The state of California is a racist entity. From Orange County to Los Angeles, to Ventura, Santa Barbara, and on. First the state impoverishes Black & Brown families with inadequate housing, minimum wage employment, and battered, broken schools. Then the state expounds on that impoverishment by policing and incarcerating the young people bled out by this system. After that, when such young people find themselves behind bars as recipients of “services” overseen by “shadow” organizations funded or controlled by the state of California, they are put on display for liberal progressives to gall over what the benevolent state can still “provide”; as if the kids were simply livestock led astray which the state was kind enough to contract other folks into shepherding back towards decency, rather than racialized subjects relegated to the farthest corners that no money can buy.
But the state and its proxies are wolves in sheeps’ clothing. It’s the state which first leaves Black and Brown youth to underfunded and overcrowded schooling within abandoned neighborhoods to begin with, and then it’s the state which places the most vulnerable of such youth on programs such as probation, which is a life-sucking form of surveillance and regulation that would hardly allow anyone to develop their education and work opportunities successfully. The moment young people in destitute neighborhoods fail to meet the stringent policies enforced against them and their families, the state moves at the first minute to further penalize them. Where is the constitution in this? Or the supreme court of California?

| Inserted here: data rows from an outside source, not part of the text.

(** C10.  When the [try] block of [get] raises anything but [KeyError] (the
    bare [except] runs), [get] returns the empty list and the store,
    counters included, is as before.  On every call the tables are
    untouched and the counters either both stay, or exactly one of them
    grows by 1 while the other stays. *)
Theorem get_counters_frame (self : Recommendations) (user_id : UserId)
  (k : Z) :
  ((∃ e, get_try self user_id k = Raise e ∧ e ≠ KeyError) →
     get self user_id k = (Ok [], self))
  ∧ (let self' := (get self user_id k).2 in
     recs_personal self' = recs_personal self
     ∧ recs_default self' = recs_default self
     ∧ ((request_personal_count self' = request_personal_count self
         ∧ request_default_count self' = request_default_count self)
        ∨ (request_personal_count self' = request_personal_count self + 1
           ∧ request_default_count self' = request_default_count self)
        ∨ (request_personal_count self' = request_personal_count self
           ∧ request_default_count self' = request_default_count self + 1))).
Proof.
  split.
  - intros (e & He & Hne). unfold get. rewrite He.
    destruct e; [done | reflexivity ..].
  - unfold get.
    destruct (get_try_cases self user_id k) as [[recs ->] | [-> | ->]];
      cbn; [auto 10 | | auto 10].
    destruct (recs_default self) eqn:Hd; cbn; rewrite ?Hd; auto 10.
Qed.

America is a war machine against non-white bodies, and I am deeply offended, but as a Chicano in California I’m used to being offended by the state’s policing and harassment strategies, which act as attrition towards my character and that of my peers. Yet what disturbs me as much is how many “reform” organizations out there tout their non-profit services as “the helping hand” in this racist power structure. The professionalization of what once may have been a genuine effort of resistance to the mass incarceration of Black and Brown youth is now a mere hashtag for fundraising and photo opps; it is also the continuation of a long history of radical ideas being co-opted by the state and its beneficiaries.
I will not be silent in the matter, however. Instead, as I know it is my responsibility to do, I will spread this information as far and wide as daylight and earth allow me to. Our youth and our families deserve to live in dignity. It is our life’s work to advance it.
J.T.
I enjoyed this piece of critical writing. The topic itself is not news and it also happens in other inner cities of the country. I like how you deciphered a lot of role players among the schemes. Keep that third eye open!